Source: University of Waikato
Last week, 146 budding cyber security specialists from across New Zealand went head to head in a series of tough tasks as part of the New Zealand Cyber Security Challenge.
Now in its seventh year, the annual competition led by the Cybersecurity Researchers of Waikato (CROW) normally culminates in a two-day event held on campus in Hamilton, where finalists compete in a series of challenges.
Because of COVID-19, the entire event was run online this year with more than 500 people initially registering, 322 participating in the qualifying rounds in May, and 146 making it through to the finals last week.
The 2020 challenges centred on a theme of ransomware and included cryptography (writing and solving codes), steganography (concealing a file within another file), reverse engineering (deconstructing a design to decipher how it was built) and attacking and defending servers.
The event concluded with an ‘Ask Me Anything’ session via Zoom, hosted by four industry experts and widely attended.
Because of the online nature of the event, participants were required to compete as individuals, rather than as part of a team as in previous years.
Jamie McClymont from Wellington who was on the winning team in 2019, took out the top prize. Daniel Stokes, a current student at the University of Waikato, took out second place and Zhiyuan Qi, from Auckland Grammar School, came in third.
Dr Vimal Kumar, who heads the Cyber Security Lab at the University of Waikato, says the University has gained a global reputation as a leader in the cyber security field.
“This annual, flagship event continues to attract some of the sharpest minds and gain momentum, year on year, which is great.”
“We missed coming together in person for the final rounds, but we’re glad we were still able to pull off a high-calibre and well-attended event with the help of Slack and Zoom.”

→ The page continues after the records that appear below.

Lemma frames_operation (self : FourierFilter C) (field : Field C) adjoint :
  let l := buf (fdata field) in
  (∀ a, internal_array self = Some a → buf a ≠ l) →
  frames l (overwrite_policy self l)
    (λ _ evs, ∃ b1 b2,
       filter is_fft_event evs
       = [EvFFT false b1 (bool_decide (cutout self ≠ None)); EvFFT true b2 true]
       ∧ (cutout self = None → b1 = l))
    (_operation self field adjoint).
Proof.
  intros l Hia. unfold _operation.
  fr_bind frames_compute_functions; [apply overwrite_policy_other|done|].
  intros self' evs ((Hi & Hg & Hc & Ht) & Hia' & Hevs).
  fr_bind frames_lift_option. intros tfc ? [Htfc ->].
  eapply frames_bind.
  { instantiate (1 := λ fc evs', evs' = []
                        ∧ (cutout self = None → buf fc.1 = l)
                        ∧ (cutout self ≠ None → buf fc.1 ≠ l)).
    rewrite Hc. destruct (cutout self) as [cut|].
    - fr_bind frames_lift_option. intros f ? [Hf ->].
      fr_bind frames_np_fill; [by apply Hia'|]. intros _ ? ->.
      fr_bind frames_shaped. intros x ? [Hx ->].
      fr_bind frames_np_setitem; [by apply Hia'|]. intros _ ? ->.
      fr_ret. split; [done|]. split; [done|]. intros _. by apply Hia'.
    - fr_bind frames_shaped. intros f ? [Hf ->].
      fr_ret. by repeat split. }
  simpl. intros [f c] ? (-> & Hnone & Hsome). simpl in Hnone, Hsome.
  unfold fftn, ifftn.
  fr_bind frames_fft_call.
  { simpl. rewrite Hc. split; [done|]. intros Hb. apply Hsome.
    by apply bool_decide_eq_true in Hb. }
  { rewrite Hc. intros Hb. apply Hsome. by apply bool_decide_eq_true in Hb. }
  intros f1 ? [Hf1 ->].
  fr_bind frames_apply_transfer_function. intros f2 ? [Hf2 ->].
  fr_bind frames_fft_call; [done|done|]. intros f3 ? [Hf3 ->].
  eapply frames_bind.
  { instantiate (1 := λ _ evs', evs' = []).
    destruct (cutout self').
    - fr_bind frames_np_getitem. intros g ? [_ ->].
      eapply frames_weaken; [apply frames_np_reshape|]. by intros ? ? [_ ->].
    - eapply frames_weaken; [apply frames_np_reshape|]. by intros ? ? [_ ->]. }
  simpl. intros res ? ->. fr_ret.
  exists (buf f), (buf f2). rewrite ?app_nil_r, !filter_app, Hevs, Hc. simpl.
  split; [done|]. done.
Qed.

(** C4: [forward] and [backward] never write the caller's field, whatever
    their outcome.  The forward transform is called with [overwrite_x]
    set exactly when the input was copied into the scratch buffer (so with
    [overwrite_x] false when there is no cutout, where the transformed
    buffer is the caller's), the inverse transform always with
    [overwrite_x] true, and no transform is allowed to overwrite the
    caller's buffer.  A call that returns has made exactly these two
    transforms. *)
Theorem operation_preserves_input
    (self : FourierFilter C) (field : Field C) (adjoint : bool) (σ : pystate) :
  buf (fdata field) < length (heap σ) →
  (∀ a, internal_array self = Some a → buf a ≠ buf (fdata field)) →
  let r := _operation self field adjoint σ in
  heap r.2 !! buf (fdata field) = heap σ !! buf (fdata field)
  ∧ Forall (overwrite_policy self (buf (fdata field))) (new_events σ r.2)
  ∧ (∀ res, r.1 = Return res →
       ∃ b1 b2,
         filter is_fft_event (new_events σ r.2)
         = [EvFFT false b1 (bool_decide (cutout self ≠ None)); EvFFT true b2 true]
         ∧ (cutout self = None → b1 = buf (fdata field))).
Proof.
  intros Hl Hia r.
  destruct (frames_operation self field adjoint Hia σ r.1 r.2 Hl)
    as (_ & Hh & evs & Ht & HP & HQ); [apply surjective_pairing|].
  unfold new_events. rewrite Ht, drop_app_length. by repeat split.
Qed.

End Frames.

(** ** Running the array operations *)

Section Runs.
Context {C : Type} `{!Scalar C, !FFTBackend C}.

#[local] Abbreviation M := (@M C).

Lemma np_reshape_run (a : ndarray) spec sh (σ : @pystate C) :
  resolve_shape (prod_list (shape a)) spec = Some sh →
  np_reshape a spec σ = (Return (NDArray sh (adtype a) (buf a)), σ).
Proof. intros H. unfold np_reshape. by rewrite H. Qed.

Lemma np_conj_run (a : ndarray) x (σ : @pystate C) :
  heap σ !! buf a = Some x →
  np_conj a σ
  = (Return (NDArray (shape a) (adtype a) (length (heap σ))),
     PyState (heap σ ++ [c_conj <$> x]) (trace σ)).
Proof. intros H. unfold np_conj, bind, load, alloc, ret. by rewrite H. Qed.

Lemma np_mul_run (a b : ndarray) x y sh (σ : @pystate C) :
  heap σ !! buf a = Some x → heap σ !! buf b = Some y →
  broadcast_shapes (shape a) (shape b) = Some sh →
  np_mul a b σ
  = (Return (NDArray sh (result_type (adtype a) (adtype b)) (length (heap σ))),
     PyState (heap σ ++ [mul_data sh (shape a) (shape b) x y]) (trace σ)).
Proof.
  intros Hx Hy Hsh. unfold np_mul. rewrite Hsh.
  unfold bind, load, alloc, ret. by rewrite Hx, Hy.
Qed.

Lemma fft_call_run inverse (a : ndarray) axes ax overwrite_x x (σ : @pystate C) :
  heap σ !! buf a = Some x → norm_axes (ndim a) axes = Some ax →
  fft_call inverse a axes overwrite_x σ
  = (Return (NDArray (shape a) (fft_dtype (adtype a)) (length (heap σ))),
     PyState (if overwrite_x
              then <[buf a := fft_scratch inverse (shape a) ax x]>
                     (heap σ ++ [fft_data inverse (shape a) ax x])
              else heap σ ++ [fft_data inverse (shape a) ax x])
       (trace σ ++ [EvFFT inverse (buf a) overwrite_x])).
Proof.
  intros Hx Hax. unfold fft_call. rewrite Hax.
  unfold bind, emit, load, alloc, store, ret. simpl. rewrite Hx. simpl.
  by destruct overwrite_x.
Qed.

Lemma field_conjugate_transpose_run (a : Field C) m n N x (σ : @pystate C) :
  shape (fdata a) = [m; n; N] → heap σ !! buf (fdata a) = Some x →
  field_conjugate_transpose a σ
  = (Return (MkField (NDArray [n; m; N] (adtype (fdata a)) (length (heap σ))) (grid a)),
     PyState (heap σ ++ [conj_transpose_data m n N x]) (trace σ)).
Proof.
  intros Hs Hx. unfold field_conjugate_transpose. rewrite Hs.
  unfold bind, load, alloc, ret. by rewrite Hx.
Qed.

Lemma field_dot_run (a b : Field C) m n N x y (σ : @pystate C) :
  shape (fdata a) = [m; n; N] → shape (fdata b) = [n; N] →
  heap σ !! buf (fdata a) = Some x → heap σ !! buf (fdata b) = Some y →
  field_dot a b σ
  = (Return (MkField (NDArray [m; N] (result_type (adtype (fdata a)) (adtype (fdata b)))
                        (length (heap σ))) (grid b)),
     PyState (heap σ ++ [matvec_data m n N x y]) (trace σ)).
Proof.
  intros Ha Hb Hx Hy. unfold field_dot. rewrite Ha, Hb.
  rewrite decide_True by done.
  unfold bind, load, alloc, ret. by rewrite Hx, Hy.
Qed.

Lemma py_take_to_grid (ts : list nat) (g : Grid C) :
  wf_grid g → py_take_to (- Z.of_nat (g_ndim g)) (ts ++ g_shape g) = ts.
Proof.
  intros (Hpos & Hlen & _). rewrite <- Hlen. apply py_take_to_neg_app. lia.
Qed.

Lemma is_matrix_field_iff (self : FourierFilter C) (tfc : ndarray) :
  is_matrix_field self tfc = true ↔ ndim tfc = g_ndim (internal_grid self) + 2.
Proof. unfold is_matrix_field. rewrite bool_decide_eq_true. lia. Qed.

(** C3: the transfer function is applied as a matrix field exactly when
    its cached array has two more axes than the internal grid.  Then the
    result holds, at every point of the grid, the product of the matrix
    with the vector of the transformed field, where the adjoint takes
    the conjugate transpose of the matrix.  Otherwise the result is the
    elementwise (broadcast) product with the cached samples, where the
    adjoint takes their complex conjugates. *)
Theorem apply_transfer_function_cases
    (self : FourierFilter C) (tfc f : ndarray) (adjoint : bool) (σ : @pystate C)
    (T F : list C) :
  wf_grid (internal_grid self) →
  heap σ !! buf tfc = Some T → heap σ !! buf f = Some F →
  let g := internal_grid self in
  (∀ m n, shape tfc = [m; n] ++ g_shape g →
          shape f = [if adjoint then m else n] ++ g_shape g →
     ndim tfc = g_ndim g + 2
     ∧ ∃ r σ',
         apply_transfer_function self tfc f adjoint σ = (Return r, σ')
         ∧ shape r = [if adjoint then n else m] ++ g_shape g
         ∧ heap σ' !! buf r
           = Some (if adjoint
                   then matvec_data n m (g_size g) (conj_transpose_data m n (g_size g) T) F
                   else matvec_data m n (g_size g) T F))
  ∧ (ndim tfc ≠ g_ndim g + 2 →
     ∀ sh, broadcast_shapes (shape f) (shape tfc) = Some sh →
     ∃ r σ',
       apply_transfer_function self tfc f adjoint σ = (Return r, σ')
       ∧ shape r = sh
       ∧ heap σ' !! buf r
         = Some (mul_data sh (shape f) (shape tfc) F
                   (if adjoint then c_conj <$> T else T))).
Proof.
  intros Hg HT HF g. subst g. pose proof Hg as (Hpos & Hlen & Hprod). split.
  - intros m n Htfc Hf.
    assert (ndim tfc = g_ndim (internal_grid self) + 2) as Hnd.
    { unfold ndim. rewrite Htfc, length_app, Hlen. simpl. lia. }
    split; [done|].
    unfold apply_transfer_function. rewrite (proj2 (is_matrix_field_iff _ _) Hnd).
    rewrite Hf, Htfc, !py_take_to_grid by done.
    erewrite bind_run; last first.
    { apply np_reshape_run. rewrite Hf.
      apply (resolve_shape_exact _ [_; g_size (internal_grid self)]).
      rewrite prod_list_app, Hprod. simpl. lia. }
    erewrite bind_run; last first.
    { apply np_reshape_run. rewrite Htfc.
      apply (resolve_shape_exact _ [m; n; g_size (internal_grid self)]).
      rewrite prod_list_app, Hprod. simpl. lia. }
    destruct adjoint.
    + erewrite bind_run; last first.
      { by apply field_conjugate_transpose_run. }
      erewrite bind_run; last first.
      { apply field_dot_run; simpl; try done.
        - by rewrite lookup_snoc_here.
        - rewrite lookup_app_l; [done|]. by eapply lookup_lt_Some. }
      rewrite shaped_run; [|done|done].
      eexists _, _. split; [done|]. simpl. split; [done|].
      rewrite length_app. simpl.
      replace (length (heap σ) + 1) with (length (heap σ ++ [conj_transpose_data m n (g_size (internal_grid self)) T]))
        by (rewrite length_app; simpl; lia).
      by rewrite lookup_snoc_here.
    + erewrite bind_run; [|done].
      erewrite bind_run; last first.
      { by apply field_dot_run. }
      rewrite shaped_run; [|done|done].
      eexists _, _. split; [done|]. simpl. split; [done|].
      by rewrite lookup_snoc_here.
  - intros Hnd sh Hsh.
    unfold apply_transfer_function.
    assert (is_matrix_field self tfc = false) as ->.
    { apply not_true_is_false. by rewrite is_matrix_field_iff. }
    destruct adjoint.
    + erewrite bind_run; [|by apply np_conj_run].
      erewrite np_mul_run; [| |by apply lookup_snoc_here|done].
      2:{ simpl. rewrite lookup_app_l; [done|]. by eapply lookup_lt_Some. }
      eexists _, _. split; [done|]. simpl. split; [done|].
      rewrite length_app. simpl.
      replace (length (heap σ) + 1) with (length (heap σ ++ [c_conj <$> T]))
        by (rewrite length_app; simpl; lia).
      by rewrite lookup_snoc_here.
    + erewrite bind_run; [|done].
      erewrite np_mul_run; [|done..].
      eexists _, _. split; [done|]. simpl. split; [done|].
      by rewrite lookup_snoc_here.
Qed.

The 2020 participants included a mix of high school students, current tertiary students and those already working in the industry.
“The diverse make up creates a really unique dynamic,” says Dr Kumar. “Our youngest participants never fail to impress some of the more established industry experts and remind us there is real value in collaborating and bouncing around big, bold ideas.”
“Essentially, cyber security is about staying ahead of the game and constantly innovating. It’s a fascinating and ever-evolving field, and it’s encouraging to see such strong interest coming through amongst young New Zealanders.”
“Keeping ourselves safe online, professionally and personally, has never been a more topical issue than right now – COVID-19 has brought this into sharp focus – and the skillsets of cyber security experts are highly sought after.”